His eyes traveled her entire face, the face he knew so well now. His eyes stopped, resting a beat on her soft, parted lips. He imagined himself leaning down and touching his lips to hers, conveying the gentle and paradoxically strong things he felt for her with his mouth. The thought shocked him. He realized the pulse in his body had picked up, his breathing was shorter, his nervous system felt jittery. Panicking slightly, he let go of her. What was happening to him?

She looked at him pleadingly. "Cas, please say you can get us out of here."

There was an odd lurch in his vessel's stomach. "No. I don't know the way out. This trickster is very powerful." He looked down, then noticed the palm of her hand—bloody and raw. More than just a little scrape. "You're bleeding," he said, stunned that he hadn't noticed sooner.
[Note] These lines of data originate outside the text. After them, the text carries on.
(* ===== verification/SortedKV.v ===== *)
(** * The [SortedKV] / [SortedKVIter] interfaces of db/sorted_file.go

    The Go interfaces as type classes of operations ([KVIter], [SortedKV]) and
    what an implementation promises as classes of laws ([IterLaws],
    [SortedKVLaws]): an iterator stands at a position of a sorted sequence.
    The memtable, the SSTable and the merge discharge the laws; the clients
    (merge, transactions, compaction) are proved against them. *)

From Stdlib Require Import ZArith Lia.
From stdpp Require Import base list numbers.
From S2P Require Import Prelude GoLib SortedSeq.

Open Scope Z_scope.

(** ** Operations *)

(** [type SortedKVIter interface].  A mutating method returns the new iterator;
    [steps] bounds how often it can move in one direction, the fuel of the
    loops that run it to the end. *)
Class KVIter (It : Type) := {
  Valid : It → bool;
  Key : It → res bytes;
  Val : It → res bytes;
  Deleted : It → res bool;
  Next : It → res It;
  Prev : It → res It;
  steps : It → nat;
}.

(** [type SortedKV interface], and the optional [sortedKVExactGetter] of
    db/merge.go that [getExactFromSortedKV] probes for at run time. *)
Class SortedKV (T It : Type) := {
  EstimatedSize : T → nat;
  Iter : T → res It;
  Seek : T → bytes → res It;
  SeekToLast : T → res It;
  exact_getter : option (T → bytes → res (bytes * bool * bool));
}.

#[global] Hint Mode KVIter ! : typeclass_instances.
#[global] Hint Mode SortedKV ! - : typeclass_instances.

(** [getExactFromSortedKV]: value, found, deleted. *)
Definition getExactFromSortedKV `{KVIter It} `{SortedKV T It} (kv : T) (key : bytes)
    : res (bytes * bool * bool) :=
  match exact_getter with
  | Some getExact => getExact kv key
  | None =>
      iter ← Seek kv key;
      if negb (Valid iter) then Ok ([], false, false) else
      k ← Key iter;
      if negb (bytes_equal k key) then Ok ([], false, false) else
      v ← Val iter; d ← Deleted iter; Ok (v, true, d)
  end.

(** The loop [for ; err == nil && iter.Valid(); err = iter.Next() { body }]
    with loop state [st]. *)
Fixpoint iter_loop `{KVIter It} {St} (body : St → bytes → bytes → bool → res St)
    (fuel : nat) (it : It) (st : St) : res St :=
  if Valid it then
    match fuel with
    | O => OutOfFuel
    | S fuel =>
        k ← Key it; v ← Val it; d ← Deleted it;
        st' ← body st k v d;
        it' ← Next it;
        iter_loop body fuel it' st'
    end
  else Ok st.

Definition for_each `{KVIter It} {St} (body : St → bytes → bytes → bool → res St) (it : It) (st : St) : res St :=
  iter_loop body (steps it) it st.

(** The same loop collecting every entry it visits. *)
Fixpoint collect_loop `{KVIter It} (fuel : nat) (it : It) : res (list ent) :=
  if Valid it then
    match fuel with
    | O => OutOfFuel
    | S fuel =>
        k ← Key it; v ← Val it; d ← Deleted it;
        it' ← Next it;
        rest ← collect_loop fuel it';
        Ok (Ent k v d :: rest)
    end
  else Ok [].

Definition collect `{KVIter It} (it : It) : res (list ent) := collect_loop (steps it) it.

(** ** Laws *)

Class IterLaws (It : Type) `{KVIter It} := {
  (** [At it s p]: the iterator stands at position [p] of the sequence [s];
      [-1] is before the first entry and [length s] past the last. *)
  At : It → list ent → Z → Prop;
  At_sorted it s p : At it s p → sorted s;
  At_range it s p : At it s p → -1 ≤ p ≤ Z.of_nat (length s);
  At_valid it s p : At it s p → Valid it = bool_decide (0 ≤ p < Z.of_nat (length s));
  At_entry it s p e :
    At it s p → 0 ≤ p → s !! Z.to_nat p = Some e →
    Key it = Ok (e_key e) ∧ Val it = Ok (e_val e) ∧ Deleted it = Ok (e_del e);
  At_next it s p :
    At it s p → ∃ it', Next it = Ok it' ∧ At it' s (Z.min (p + 1) (Z.of_nat (length s)));
  At_prev it s p :
    At it s p → ∃ it', Prev it = Ok it' ∧ At it' s (Z.max (p - 1) (-1));
  At_steps it s p : At it s p → (length s ≤ steps it)%nat;
}.

Class SortedKVLaws (T It : Type) `{SortedKV T It} `{IterLaws It} := {
  (** [Holds kv s]: the container denotes the sequence [s]. *)
  Holds : T → list ent → Prop;
  Holds_sorted kv s : Holds kv s → sorted s;
  Holds_size kv s : Holds kv s → (length s ≤ EstimatedSize kv)%nat;
  Holds_iter kv s : Holds kv s → ∃ it, Iter kv = Ok it ∧ At it s 0;
  Holds_seek kv s k :
    Holds kv s → ∃ it, Seek kv k = Ok it ∧ At it s (Z.of_nat (cnt (below k) s));
  Holds_last kv s :
    Holds kv s → ∃ it, SeekToLast kv = Ok it ∧ At it s (Z.of_nat (length s) - 1);
  Holds_exact kv s k getter :
    Holds kv s → exact_getter = Some getter →
    getter kv k = Ok (match assoc s k with
                      | Some e => (e_val e, true, e_del e)
                      | None => ([], false, false)
                      end);
}.

(** ** Consequences *)

Section laws.
Context `{IterLaws It}.

Lemma At_valid_entry it s p :
  At it s p → Valid it = true → ∃ e, s !! Z.to_nat p = Some e ∧ 0 ≤ p ∧
    Key it = Ok (e_key e) ∧ Val it = Ok (e_val e) ∧ Deleted it = Ok (e_del e).
Proof.
  intros Hat Hv. rewrite (At_valid _ _ _ Hat), bool_decide_eq_true in Hv.
  destruct (lookup_lt_is_Some_2 s (Z.to_nat p)) as [e He]; [lia|].
  exists e. split; [done|]. split; [lia|]. eapply At_entry; eauto. lia.
Qed.

Lemma At_invalid it s p :
  At it s p → Valid it = false → p = -1 ∨ p = Z.of_nat (length s).
Proof.
  intros Hat Hv. pose proof (At_range _ _ _ Hat).
  rewrite (At_valid _ _ _ Hat), bool_decide_eq_false in Hv. lia.
Qed.

Lemma collect_loop_spec fuel it s p :
  At it s p → 0 ≤ p → (length s - Z.to_nat p ≤ fuel)%nat →
  collect_loop fuel it = Ok (drop (Z.to_nat p) s).
Proof.
  revert it p. induction fuel as [|fuel IH]; intros it p Hat Hp Hf; simpl.
  - destruct (Valid it) eqn:Hv.
    + destruct (At_valid_entry _ _ _ Hat Hv) as (e & He & _). apply lookup_lt_Some in He. lia.
    + rewrite drop_ge; [done|]. lia.
  - destruct (Valid it) eqn:Hv.
    + destruct (At_valid_entry _ _ _ Hat Hv) as (e & He & _ & -> & -> & ->). simpl.
      destruct (At_next _ _ _ Hat) as (it' & -> & Hat'). simpl.
      apply lookup_lt_Some in He as Hlt.
      rewrite (IH it' _ Hat'); [|lia|lia]. simpl.
      rewrite (drop_S s e (Z.to_nat p)) by done.
      replace (Z.to_nat (Z.min (p + 1) (Z.of_nat (length s)))) with (S (Z.to_nat p)) by lia.
      by destruct e.
    + destruct (At_invalid _ _ _ Hat Hv) as [ -> | -> ]; [lia|].
      rewrite drop_ge; [done|lia].
Qed.

(** The forward loop visits exactly the entries from the current one on. *)
Lemma collect_spec it s p :
  At it s p → 0 ≤ p → collect it = Ok (drop (Z.to_nat p) s).
Proof.
  intros Hat Hp. apply collect_loop_spec; [done..|]. pose proof (At_steps _ _ _ Hat). lia.
Qed.

Lemma iter_loop_spec {St} (body : St → bytes → bytes → bool → res St) fuel it s p st :
  At it s p → 0 ≤ p → (length s - Z.to_nat p ≤ fuel)%nat →
  iter_loop body fuel it st =
    foldM (fun st e => body st (e_key e) (e_val e) (e_del e)) st (drop (Z.to_nat p) s).
Proof.
  revert it p st. induction fuel as [|fuel IH]; intros it p st Hat Hp Hf; simpl.
  - destruct (Valid it) eqn:Hv.
    + destruct (At_valid_entry _ _ _ Hat Hv) as (e & He & _). apply lookup_lt_Some in He. lia.
    + rewrite drop_ge; [done|]. lia.
  - destruct (Valid it) eqn:Hv.
    + destruct (At_valid_entry _ _ _ Hat Hv) as (e & He & _ & -> & -> & ->). simpl.
      rewrite (drop_S s e (Z.to_nat p)) by done. simpl.
      destruct (body st (e_key e) (e_val e) (e_del e)) as [st'| | |]; try done. simpl.
      destruct (At_next _ _ _ Hat) as (it' & -> & Hat'). simpl.
      apply lookup_lt_Some in He as Hlt.
      rewrite (IH it' _ _ Hat'); [|lia|lia].
      by replace (Z.to_nat (Z.min (p + 1) (Z.of_nat (length s)))) with (S (Z.to_nat p)) by lia.
    + destruct (At_invalid _ _ _ Hat Hv) as [ -> | -> ]; [lia|].
      rewrite drop_ge; [done|lia].
Qed.

(** A loop over a fresh iterator folds over the whole sequence. *)
Lemma for_each_spec {St} (body : St → bytes → bytes → bool → res St) it s st :
  At it s 0 → for_each body it st = foldM (fun st e => body st (e_key e) (e_val e) (e_del e)) st s.
Proof.
  intros Hat. unfold for_each. rewrite (iter_loop_spec body _ it s 0); [done|done|lia|].
  pose proof (At_steps _ _ _ Hat). lia.
Qed.

Context `{!SortedKV T It} `{!SortedKVLaws T It}.

Lemma collect_iter kv s it :
  Holds kv s → Iter kv = Ok it → collect it = Ok s.
Proof.
  intros Hh Hi. destruct (Holds_iter _ _ Hh) as (it' & Hi' & Hat).
  rewrite Hi in Hi'. injection Hi' as <-. by rewrite (collect_spec _ _ _ Hat).
Qed.

(** A point lookup through the interface, whichever way it is implemented. *)
Lemma getExactFromSortedKV_spec kv s k :
  Holds kv s →
  getExactFromSortedKV kv k =
    Ok (match assoc s k with
        | Some e => (e_val e, true, e_del e)
        | None => ([], false, false)
        end).
Proof.
  intros Hh. unfold getExactFromSortedKV. destruct exact_getter as [getter|] eqn:E.
  - by eapply Holds_exact.
  - destruct (Holds_seek _ _ k Hh) as (it & -> & Hat). simpl.
    pose proof (Holds_sorted _ _ Hh) as Hs. pose proof (lookup_cnt_below s k Hs) as Hl.
    destruct (Valid it) eqn:Hv; simpl.
    + destruct (At_valid_entry _ _ _ Hat Hv) as (e & He & _ & -> & -> & ->). simpl.
      rewrite Nat2Z.id in He. rewrite He in Hl. rewrite Hl.
      destruct (assoc s k) as [e'|] eqn:Ea; simpl; [|done].
      apply assoc_at_cnt in Ea; [|done]. rewrite He in Ea. by injection Ea as <-.
    + destruct (At_invalid _ _ _ Hat Hv) as [?|Hend]; [lia|].
      rewrite lookup_ge_None_2 in Hl by lia. by destruct (assoc s k).
Qed.

End laws.

(** ** Levels: a memtable or an SSTable

    [MergedSortedKV] holds interface values; the levels of a transaction are
    memtables and SSTables.  The sum of two containers is a container, with the
    laws of both. *)

Section sum.
Context `{IterLaws I1} `{IterLaws I2}.

#[export] Instance sum_KVIter : KVIter (I1 + I2) := {
  Valid it := match it with inl a => Valid a | inr b => Valid b end;
  Key it := match it with inl a => Key a | inr b => Key b end;
  Val it := match it with inl a => Val a | inr b => Val b end;
  Deleted it := match it with inl a => Deleted a | inr b => Deleted b end;
  Next it := match it with inl a => inl <$> Next a | inr b => inr <$> Next b end;
  Prev it := match it with inl a => inl <$> Prev a | inr b => inr <$> Prev b end;
  steps it := match it with inl a => steps a | inr b => steps b end;
}.

Definition sum_At (it : I1 + I2) (s : list ent) (p : Z) : Prop :=
  match it with inl a => At a s p | inr b => At b s p end.

#[export] Instance sum_IterLaws : IterLaws (I1 + I2).
Proof.
  refine {| At := sum_At |}; intros [a|b] s p; simpl;
    try (first [apply At_sorted | apply At_range | apply At_valid | apply At_entry | apply At_steps]).
  - intros Hat. destruct (At_next _ _ _ Hat) as (it' & -> & Hat'). by exists (inl it').
  - intros Hat. destruct (At_next _ _ _ Hat) as (it' & -> & Hat'). by exists (inr it').
  - intros Hat. destruct (At_prev _ _ _ Hat) as (it' & -> & Hat'). by exists (inl it').
  - intros Hat. destruct (At_prev _ _ _ Hat) as (it' & -> & Hat'). by exists (inr it').
Defined.

Context `{!SortedKV T1 I1} `{!SortedKVLaws T1 I1} `{!SortedKV T2 I2} `{!SortedKVLaws T2 I2}.

#[export] Instance sum_SortedKV : SortedKV (T1 + T2) (I1 + I2) := {
  EstimatedSize kv := match kv with inl a => EstimatedSize a | inr b => EstimatedSize b end;
  Iter kv := match kv with inl a => inl <$> Iter a | inr b => inr <$> Iter b end;
  Seek kv k := match kv with inl a => inl <$> Seek a k | inr b => inr <$> Seek b k end;
  SeekToLast kv := match kv with inl a => inl <$> SeekToLast a | inr b => inr <$> SeekToLast b end;
  exact_getter := Some (fun kv k =>
    match kv with inl a => getExactFromSortedKV a k | inr b => getExactFromSortedKV b k end);
}.

#[export] Instance sum_SortedKVLaws : SortedKVLaws (T1 + T2) (I1 + I2).
Proof.
  refine {| Holds kv s := match kv with inl a => Holds a s | inr b => Holds b s end |};
    intros [a|b] s; simpl; try (first [apply Holds_sorted | apply Holds_size]).
  - intros Hh. destruct (Holds_iter _ _ Hh) as (it & -> & Hat). by exists (inl it).
  - intros Hh. destruct (Holds_iter _ _ Hh) as (it & -> & Hat). by exists (inr it).
  - intros k Hh. destruct (Holds_seek _ _ k Hh) as (it & -> & Hat). by exists (inl it).
  - intros k Hh. destruct (Holds_seek _ _ k Hh) as (it & -> & Hat). by exists (inr it).
  - intros Hh. destruct (Holds_last _ _ Hh) as (it & -> & Hat). by exists (inl it).
  - intros Hh. destruct (Holds_last _ _ Hh) as (it & -> & Hat). by exists (inr it).
  - intros k getter Hh [= <-]. by apply getExactFromSortedKV_spec.
  - intros k getter Hh [= <-]. by apply getExactFromSortedKV_spec.
Defined.

End sum.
He looked down at himself then pulled some of his shirt out of the waistband of his pants and ripped the fabric. He held her bleeding hand and wrapped the strip of white fabric around the cut snugly. She winced as the cotton touched the open cut skin then looked at him uncertainly, watching him as he concentrated. He met her eyes, just for a second, then looked back down, tying a clumsy knot. He appeared vexed, and Alex remembered, offhandedly, when he had told her to count her scars. He was still looking at her hand and still holding it in both of his. And then, she almost thought she had imagined it, he brushed the exposed skin where her fingers met her hand. A completely unnecessary action. She looked at him with a racing heart. He was now staring at the spot on her chest where fake-Dean had dug the knife into, just above where her heart was. His fingers brushed against it, his eyebrows knitting further. He breathed out, looked at the graves, and let go of her hand. After a moment, he looked back at her grimly.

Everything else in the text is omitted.